Sadly, if you believe it's turning forty that causes mushy brain, it already has.
posted by dinger at 10:39 AM on December 22, 2008


What dinger said.

I recommend a book called Aged by Culture by Margaret Gullette. She points out that our entire culture tells us that 40 (which is still young, by the way) is the beginning of the downhill slide. That's a myth perpetuated by the advertising industry. They want us to feel like crap and buy all their useless shit that supposedly staves off aging.

If you think your memory lapses are the result of turning 40, it's probably because you've been trained to interpret them that way.

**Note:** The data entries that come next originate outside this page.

(** * Structured document editor framework

    A shallow embedding of [structured_document_editor_framework.cpp]:
    the element tree (composite, decorators, image proxy), the renderer
    bridge, the flyweight format factory, the observable [Document] with
    its state objects, the command history and the flat iterator.

    Conventions of the embedding.
    - An object owned through [std::unique_ptr] is the value it holds; a
      nullable owning pointer is an [option].
    - C++ [int] is [Z]; the modelled code never does arithmetic on an
      [int], it only stores and prints it.
    - A member function that mutates its object returns the new object;
      whatever it calls on a renderer, writes to [std::cout] or sends to
      an observer is returned as a list of [Event]s, in program order.
    - Objects whose identity matters ([std::shared_ptr<CharacterFormat>],
      raw observer pointers, the addresses handed out by
      [std::make_unique] in [clone]) are natural-number addresses. *)

From stdpp Require Import base gmap strings list pretty.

When I was in my 20s, people called me a "ditz" or "spacey" because I'd forget things and be inattentive. This was a result of anxiety. Now that I'm 41, I rarely notice it happening and I feel I'm only getting smarter with the years.

But if I still had those dingbat moments, and had been socialized to believe the age myths (which thanks to my wonderful 67-years-young Mum, I wasn't), I'd probably think they were from turning 40 and not from being a space cadet or having ADD or whatever excuse I had back then.

It's like the 20-year-old who goes to the gym and aches the next morning thinking "it's because I had a good workout" vs. the 40-year-old who does the same and feels the same and thinks "it's because I'm getting old."

When people in my age range call themselves "old," or even "middle-aged," or joke about senior moments and memory lapses and all that shit, I always just do a double take. I mean, are you serious? Because if we live to be 80 now, that means we are old for half our lives, and that just isn't logical.

If you're having serious memory lapses at 40, it's not "just normal aging!"

And the same goes for other body-mind-breakdown stuff. More often than not, stuff we assume is naturally age-related is lifestyle-related. Don't sweat it and stay away from those toxic messages in the media.
posted by xenophile at 12:44 PM on December 22, 2008 [1 favorite]


Keep up with technology -- I notice that older people who don't tend to be left behind socially, politically, educationally, etc. Can you imagine what your life would be like if you didn't know how to use the internet? So whatever the next thing is (and the thing after that, and after that, etc.), learn it and use it.